# Activity
Return the records exactly, from the first line through the "byte slices as" line.

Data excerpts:
------------------------------------------------

(* ===== verification/Bytes.v ===== *)
(** * Bytes, little-endian integers and CRC-32C

    What the codecs of the repository use of [encoding/binary] and [hash/crc32]:
    byte slices as lists of integers below 256, [copy]/[Put] into a fixed buffer,
    slice expressions, little-endian integers of 1 to 8 bytes, and the Castagnoli
    checksum.  The main results are the round trip of little-endian integers and
    that a changed byte always changes the checksum. *)

From S2P Require Import Prelude.

Definition byte (b : Z) : Prop := 0 <= b < 256.
Abbreviation bytes := (list Z).

(** ** Little-endian integers *)

(** [binary.LittleEndian.PutUint<8n>]. *)
Fixpoint le (n : nat) (z : Z) : bytes :=
  match n with
  | O => []
  | S n => z mod 256 :: le n (z / 256)
  end.

(** [binary.LittleEndian.Uint<8n>] of a slice of that length. *)
Fixpoint leGet (bs : bytes) : Z :=
  match bs with
  | [] => 0
  | b :: bs => b + 256 * leGet bs
  end.

Lemma length_le n z : length (le n z) = n.
Proof. revert z. induction n as [|n IH]; intros z; cbn; [done|]. by rewrite IH. Qed.

Lemma le_bytes n z : Forall byte (le n z).
Proof.
  revert z. induction n as [|n IH]; intros z; cbn; constructor; [|apply IH].
  unfold byte. pose proof (Z.mod_pos_bound z 256). lia.
Qed.

Lemma leGet_le n z : 0 <= z < 256 ^ Z.of_nat n -> leGet (le n z) = z.
Proof.
  revert z. induction n as [|n IH]; intros z Hz; cbn [le leGet].
  - cbn in Hz. lia.
  - rewrite Nat2Z.inj_succ, Z.pow_succ_r in Hz by lia. rewrite IH.
    + pose proof (Z.div_mod z 256). lia.
    + split; [apply Z.div_pos; lia|]. apply Z.div_lt_upper_bound; lia.
Qed.

Lemma leGet_range bs : Forall byte bs -> 0 <= leGet bs < 256 ^ Z.of_nat (length bs).
Proof.
  induction 1 as [|b bs Hb Hbs IH]; cbn [leGet length]; [lia|].
  rewrite Nat2Z.inj_succ, Z.pow_succ_r by lia. unfold byte in Hb. lia.
Qed.

Lemma le_leGet bs : Forall byte bs -> le (length bs) (leGet bs) = bs.
Proof.
  induction 1 as [|b bs Hb Hbs IH]; cbn [leGet length le]; [done|].
  rewrite (Z.mul_comm 256), Z.mod_add, Z.div_add, Z.mod_small, Z.div_small by (unfold byte in *; lia).
  by rewrite Z.add_0_l, IH.
Qed.

(** Different slices of one length are different integers. *)
Lemma leGet_inj bs bs' :
  Forall byte bs -> Forall byte bs' -> length bs = length bs' -> leGet bs = leGet bs' -> bs = bs'.
Proof. intros H1 H2 Hl E. rewrite <- (le_leGet bs), <- (le_leGet bs') by done. by rewrite Hl, E. Qed.

(** ** Slices *)

(** [src[a:b]]. *)
Definition sub (a b : nat) (l : bytes) : bytes := take (b - a) (drop a l).

(** [copy(dst[off:], bs)] where [bs] fits. *)
Definition put (off : nat) (bs : bytes) (dst : bytes) : bytes :=
  take off dst ++ bs ++ drop (off + length bs) dst.

Lemma sub_skip a b (x l : bytes) :
  (length x <= a)%nat -> sub a b (x ++ l) = sub (a - length x) (b - length x) l.
Proof.
  intros Ha. unfold sub. rewrite drop_app_ge by done. f_equal. lia.
Qed.

Lemma sub_head n (x l : bytes) : length x = n -> sub 0 n (x ++ l) = x.
Proof. intros <-. unfold sub. rewrite drop_0, Nat.sub_0_r. by rewrite take_app_length. Qed.

(** Slicing the [k]-th of several fields laid out one after the other. *)
Lemma sub_field (l : list bytes) (k : nat) (x tl : bytes) (a b : nat) :
  l !! k = Some x -> length (concat (take k l)) = a -> (a + length x)%nat = b ->
  sub a b (concat l ++ tl) = x.
Proof.
  intros Hk Ha Hb. rewrite <- (take_drop_middle l k x Hk) at 1. rewrite concat_app. cbn [concat].
  rewrite <- !app_assoc. rewrite sub_skip by lia. rewrite Ha, Nat.sub_diag. apply sub_head. lia.
Qed.

Lemma sub_insert_out a b i x (l : bytes) :
  (i < a \/ b <= i)%nat -> (b <= length l)%nat -> sub a b (<[i := x]> l) = sub a b l.
Proof.
  intros Hi Hb. unfold sub. destruct (Nat.le_gt_cases b i) as [Hge|Hlt].
  - apply list_eq. intros j. destruct (Nat.lt_ge_cases j (b - a)).
    + rewrite !lookup_take_lt, !lookup_drop by done. rewrite list_lookup_insert_ne by lia. done.
    + by rewrite !lookup_take_ge by done.
  - rewrite drop_insert_lt by lia. done.
Qed.

Lemma sub_insert_in a b i x (l : bytes) :
  (a <= i < b)%nat -> sub a b (<[i := x]> l) = <[(i - a)%nat := x]> (sub a b l).
Proof.
  intros Hi. unfold sub. rewrite drop_insert_ge by lia. by rewrite take_insert_lt by lia.
Qed.

Lemma length_sub a b l : (b <= length l)%nat -> length (sub a b l) = (b - a)%nat.
Proof. intros Hb. unfold sub. rewrite length_take, length_drop. lia. Qed.

(** Writing at the end of what is already written. *)
Lemma put_next off (P bs dst : bytes) :
  length P = off -> (off + length bs <= length dst)%nat ->
  put off bs (P ++ drop off dst) = (P ++ bs) ++ drop (off + length bs) dst.
Proof.
  intros HP Hd. unfold put. rewrite take_app_ge, HP, Nat.sub_diag, app_nil_r by lia.
  rewrite drop_app_ge by lia. rewrite HP, drop_drop, <- app_assoc. do 3 f_equal. lia.
Qed.

Lemma length_put off bs dst :
  (off + length bs <= length dst)%nat -> length (put off bs dst) = length dst.
Proof. intros H. unfold put. rewrite !length_app, length_take, length_drop. lia. Qed.

(** ** CRC-32C *)

(** The reversed Castagnoli polynomial. *)
Definition castagnoli : Z := 0x82F63B78.

(** One bit of the register. *)
Definition crcBit (c : Z) : Z :=
  if Z.testbit c 0 then Z.lxor (Z.shiftr c 1) castagnoli else Z.shiftr c 1.

(** One byte of input: eight bits. *)
Definition crcByte (c b : Z) : Z :=
  crcBit (crcBit (crcBit (crcBit (crcBit (crcBit (crcBit (crcBit (Z.lxor c b)))))))).

Definition ones32 : Z := 2 ^ 32 - 1.

(** [crc32.Update]: the register is inverted before and after. *)
Definition crcUpdate (crc : Z) (p : bytes) : Z :=
  Z.lxor (foldl crcByte (Z.lxor crc ones32) p) ones32.

(** [crc32.Checksum(p, castagnoliTable)]. *)
Definition crc32c (p : bytes) : Z := crcUpdate 0 p.

Lemma u32_of_bits z : 0 <= z -> (forall i, 32 <= i -> Z.testbit z i = false) -> is_u32 z.
Proof.
  intros Hz Hb. split; [done|].
  assert (z = z mod 2 ^ 32) as ->; [|apply Z.mod_pos_bound; lia].
  apply Z.bits_inj'. intros i Hi. destruct (Z.lt_ge_cases i 32).
  - by rewrite Z.mod_pow2_bits_low.
  - rewrite Z.mod_pow2_bits_high by lia. by rewrite Hb.
Qed.

Lemma testbit_ge32 z i : is_u32 z -> 32 <= i -> Z.testbit z i = false.
Proof.
  intros [H1 H2] Hi. destruct (Z.eq_dec z 0) as [->|]; [apply Z.bits_0|].
  apply Z.bits_above_log2; [done|]. apply Z.log2_lt_pow2; [lia|].
  eapply Z.lt_le_trans; [done|]. by apply Z.pow_le_mono_r.
Qed.

Lemma lxor_u32 a b : is_u32 a -> is_u32 b -> is_u32 (Z.lxor a b).
Proof.
  intros Ha Hb. apply u32_of_bits; [apply Z.lxor_nonneg; unfold is_u32 in *; tauto|].
  intros i Hi. by rewrite Z.lxor_spec, !testbit_ge32.
Qed.

Lemma shiftr1_u32 c : is_u32 c -> is_u32 (Z.shiftr c 1) /\ Z.testbit (Z.shiftr c 1) 31 = false.
Proof.
  intros Hc. split.
  - apply u32_of_bits; [apply Z.shiftr_nonneg; unfold is_u32 in *; tauto|].
    intros i Hi. rewrite Z.shiftr_spec by lia. apply testbit_ge32; [done|lia].
  - rewrite Z.shiftr_spec by lia. by apply testbit_ge32.
Qed.

Lemma crcBit_u32 c : is_u32 c -> is_u32 (crcBit c).
Proof.
  intros Hc. unfold crcBit. destruct (shiftr1_u32 c Hc) as [Hs _].
  destruct (Z.testbit c 0); [|done]. apply lxor_u32; [done|]. by split.
Qed.

(** The top bit of the result is the bit shifted out, so the step can be undone. *)
Lemma crcBit_top c : is_u32 c -> Z.testbit (crcBit c) 31 = Z.testbit c 0.
Proof.
  intros Hc. unfold crcBit. destruct (shiftr1_u32 c Hc) as [_ Hs].
  destruct (Z.testbit c 0); [|done]. by rewrite Z.lxor_spec, Hs.
Qed.

Lemma crcBit_inj c c' : is_u32 c -> is_u32 c' -> crcBit c = crcBit c' -> c = c'.
Proof.
  intros Hc Hc' E. assert (Z.testbit c 0 = Z.testbit c' 0) as E0.
  { rewrite <- !crcBit_top by done. by rewrite E. }
  assert (Z.shiftr c 1 = Z.shiftr c' 1) as Es.
  { unfold crcBit in E. rewrite <- E0 in E. destruct (Z.testbit c 0); [|done].
    apply (f_equal (fun x => Z.lxor x castagnoli)) in E.
    by rewrite !Z.lxor_assoc, Z.lxor_nilpotent, !Z.lxor_0_r in E. }
  apply Z.bits_inj'. intros i Hi. destruct (Z.eq_dec i 0) as [->|Hne]; [done|].
  apply (f_equal (fun x => Z.testbit x (i - 1))) in Es. rewrite !Z.shiftr_spec in Es by lia.
  by replace (i - 1 + 1) with i in Es by lia.
Qed.

Lemma lxor_inj_r a b c : Z.lxor a c = Z.lxor b c -> a = b.
Proof.
  intros E. apply (f_equal (fun x => Z.lxor x c)) in E.
  by rewrite !Z.lxor_assoc, Z.lxor_nilpotent, !Z.lxor_0_r in E.
Qed.

Lemma lxor_inj_l a b c : Z.lxor c a = Z.lxor c b -> a = b.
Proof. rewrite !(Z.lxor_comm c). apply lxor_inj_r. Qed.

Lemma byte_u32 b : byte b -> is_u32 b.
Proof. unfold byte, is_u32. lia. Qed.

Create HintDb crc discriminated.
#[global] Hint Resolve crcBit_u32 lxor_u32 byte_u32 : crc.

Lemma crcByte_u32 c b : is_u32 c -> byte b -> is_u32 (crcByte c b).
Proof. intros. unfold crcByte. auto 12 with crc. Qed.
#[global] Hint Resolve crcByte_u32 : crc.

(** The register after a byte determines the register before it (for the same
    byte) and the byte (for the same register). *)
Lemma crcByte_inj c c' b b' :
  is_u32 c -> is_u32 c' -> byte b -> byte b' -> crcByte c b = crcByte c' b' -> Z.lxor c b = Z.lxor c' b'.
Proof.
  intros Hc Hc' Hb Hb' E. unfold crcByte in E.
  do 8 (apply crcBit_inj in E; [|by auto 12 with crc..]). done.
Qed.

Lemma foldl_crc_u32 c p : is_u32 c -> Forall byte p -> is_u32 (foldl crcByte c p).
Proof. intros Hc Hp. revert c Hc. induction Hp; intros c Hc; cbn; auto with crc. Qed.

Lemma foldl_crc_inj c c' p :
  is_u32 c -> is_u32 c' -> Forall byte p -> foldl crcByte c p = foldl crcByte c' p -> c = c'.
Proof.
  intros Hc Hc' Hp. revert c c' Hc Hc'. induction Hp as [|b p Hb Hp IH]; intros c c' Hc Hc' E; [done|].
  cbn in E. apply IH in E; [|by auto with crc..].
  apply crcByte_inj in E; [|done..]. by apply lxor_inj_r in E.
Qed.

Lemma ones32_u32 : is_u32 ones32.
Proof. by split. Qed.

Lemma crc32c_u32 p : Forall byte p -> is_u32 (crc32c p).
Proof.
  intros Hp. apply lxor_u32; [|apply ones32_u32]. apply foldl_crc_u32; [|done]. apply ones32_u32.
Qed.

(** Changing one byte changes the checksum. *)
Lemma crc32c_change p1 b b' p2 :
  Forall byte p1 -> byte b -> byte b' -> Forall byte p2 -> b <> b' ->
  crc32c (p1 ++ b :: p2) <> crc32c (p1 ++ b' :: p2).
Proof.
  intros H1 Hb Hb' H2 Hne E. apply lxor_inj_r in E. rewrite !foldl_app in E. cbn [foldl] in E.
  set (c := foldl crcByte _ p1) in E.
  assert (is_u32 c) as Hc by (apply foldl_crc_u32; [apply ones32_u32|done]).
  apply foldl_crc_inj in E; [|by auto with crc..|done]. apply crcByte_inj in E; [|done..].
  by apply lxor_inj_l in E.
Qed.

Lemma crc32c_insert p i b :
  Forall byte p -> byte b -> (i < length p)%nat -> p !! i <> Some b ->
  crc32c (<[i := b]> p) <> crc32c p.
Proof.
  intros Hp Hb Hi Hne. destruct (lookup_lt_is_Some_2 p i Hi) as [b0 Hb0].
  assert (byte b0) as Hb0' by (by eapply Forall_lookup_1 in Hp).
  rewrite insert_take_drop by done. rewrite <- (take_drop_middle p i b0 Hb0) at 3.
  apply crc32c_change; [by apply Forall_take|done|done|by apply Forall_drop|congruence].
Qed.

(** Writing a slice after another is one checksum of their concatenation. *)
Lemma crcUpdate_app crc p q : crcUpdate (crcUpdate crc p) q = crcUpdate crc (p ++ q).
Proof.
  unfold crcUpdate. by rewrite foldl_app, (Z.lxor_assoc _ ones32), Z.lxor_nilpotent, Z.lxor_0_r.
Qed.

(** A list followed by its checksum, with one byte changed, no longer matches. *)
Lemma sealed_changed (L : bytes) (i : nat) b :
  Forall byte L -> (i < length L + 4)%nat -> byte b -> (L ++ le 4 (crc32c L)) !! i <> Some b ->
  crc32c (take (length L) (<[i := b]> (L ++ le 4 (crc32c L)))) <>
  leGet (drop (length L) (<[i := b]> (L ++ le 4 (crc32c L)))).
Proof.
  intros HL Hi Hb Hne. assert (leGet (le 4 (crc32c L)) = crc32c L) as Hc by apply leGet_le, crc32c_u32, HL.
  destruct (Nat.lt_ge_cases i (length L)) as [Hlt|Hge].
  - rewrite insert_app_l by done. rewrite take_app_length', drop_app_length' by (by rewrite length_insert).
    rewrite Hc. apply crc32c_insert; [done|done|done|]. by rewrite lookup_app_l in Hne.
  - rewrite insert_app_r_alt by done. rewrite take_app_length, drop_app_length. rewrite <- Hc at 1.
    intros E. apply leGet_inj in E; [|apply le_bytes|by apply Forall_insert; [apply le_bytes|]|by rewrite length_insert].
    rewrite lookup_app_r, E in Hne by done.
    rewrite list_lookup_insert_eq in Hne by (rewrite length_le; lia). exact (Hne eq_refl).
Qed.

------------------------------------------------

# Written reply
(* ===== verification/Bytes.v ===== *)
(** * Bytes, little-endian integers and CRC-32C

    What the codecs of the repository use of [encoding/binary] and [hash/crc32]:
    byte slices as lists of integers below 256, [copy]/[Put] into a fixed buffer,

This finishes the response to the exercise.